S’AGISSANT DES DROITS ECONOMIQUES, SOCIAUX ET CULTURELS :
Les violations de ces droits se traduisent, entre autres, par :
• la violation du droit à la santé constatée par
– l’absence d’un hôpital de référence ;
– l’absence de centre de santé dans certaines zones du pays et les difficultés d’accès aux soins par une catégorie de la population à cause de leur situation géographique ;
– l’insuffisance des ressources matérielles et financières allouées par l’État au secteur de la santé qui n’atteignent pas le minimum requis par l’Organisation Mondiale de la Santé ;
– l’absence d’assurance maladie pour tous les Béninois (es).
• la violation du droit à l’éducation par une insuffisance des infrastructures scolaires, du personnel qualifié ainsi que du budget affecté au secteur de l’éducation qui reste encore inférieur aux 20% qui constituent la norme définie pour les pays en développement ;
• la violation du droit à l’eau potable qui se traduit par la difficulté d’accès à l’eau dans certaines zones du pays ;
• l’insuffisance en fourniture d’énergie électrique à la grande majorité de la population, plus accentuée en milieu rural qu’en milieu urbain, en violation de ce droit spécifique (droit d’accès à l’énergie) et la dépendance énergétique vis-à-vis de l’extérieur ;
• le délabrement très avancé de certains axes routiers lié à l’insuffisance d’entretien, à la qualité des routes ainsi qu’à une faiblesse dans la règlementation d’usage par les transporteurs.

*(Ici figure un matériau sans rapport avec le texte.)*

Definition accepted_key (k : pystr) : bool :=
  match validate_key (U := ascii_only) (PyStr k) with Ok v => valid v | Err _ => false end.

(** The target of such a relation is a node whose key [validate_key] refuses. *)
Theorem opaque_target_not_a_key :
  match canonicalize_observations (U := ascii_only) [cross_source_import] None with
  | Ok r => (accepted_key ∘ n_canonical_key <$> g_nodes (r_graph r)) = [true; false] /\
            accepted_key ∘ e_target_key <$> g_edges (r_graph r) = [false]
  | Err _ => False
  end.
Proof. vm_compute. split; reflexivity. Qed.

S’AGISSANT DES DROITS CATEGORIELS :
Les violations de ces droits se manifestent notamment par :
• la persistance des atteintes aux droits de la femme, liées aux pesanteurs socioculturelles et aux violences de tout genre sur la femme ;
– la violation du droit à la non-discrimination traduite par l’absence de parité et la faible participation des femmes aux instances de décisions nationales, de la base jusqu’au sommet
– la persistance de la pratique des Mutilations Génitales Féminines (MGF) par certaines tribus ;
– le non-respect du Code des Personnes et de la Famille (CPF) en matière de mariage ou d’union.
• les violations et atteintes aux droits de l’enfant par :
– la persistance de l’infanticide rituel des enfants considérés comme étant des puissances surnaturelles, le phénomène de l’enfant sorcier dont le droit à la vie est violé au motif de préservation de la paix et de la quiétude de la communauté fondée sur la superstition que ces bébés apportent le malheur, selon les personnes consultées.
– l’exploitation économique des enfants par le travail des enfants ;
– le mariage précoce des filles n’ayant pas encore atteint la majorité ;
– la violence domestique sur des enfants par les personnes dont elles sont sous l’autorité ;
– l’implication des enfants dans le cadre de la campagne électorale en vue des élections législatives du 28 avril 2019 ;
– l’exploitation sexuelle et les violences sexuelles à l’égard des enfants. Selon les statistiques en date du 10 septembre 2019 reçues de l’Association des Femmes Avocates du Bénin (AFAB), de 2013 à juillet 2019, mille deux cent vingt (1220) enfants victimes de violences dont, mille trente-huit (1038) filles et cent quatre-vingt-deux (182) garçons ont été défendus ;
– l’insuffisance de la prise en charge au plan de l’assistance juridique et judiciaire, au plan sanitaire et de suivi des enfants mineurs victimes de violences.
• en ce qui concerne les droits des personnes en situation de handicap et autres personnes vulnérables, tout en saluant la promulgation le 29 septembre 2017, par le Président de la République, de la loi N°2017-06 portant protection et promotion des droits des personnes handicapées en République du Bénin, on note : la violation du droit des Personnes en Situation de Handicap notamment l’accès à l’emploi, le non aménagement d’accès pour faciliter leur mobilité.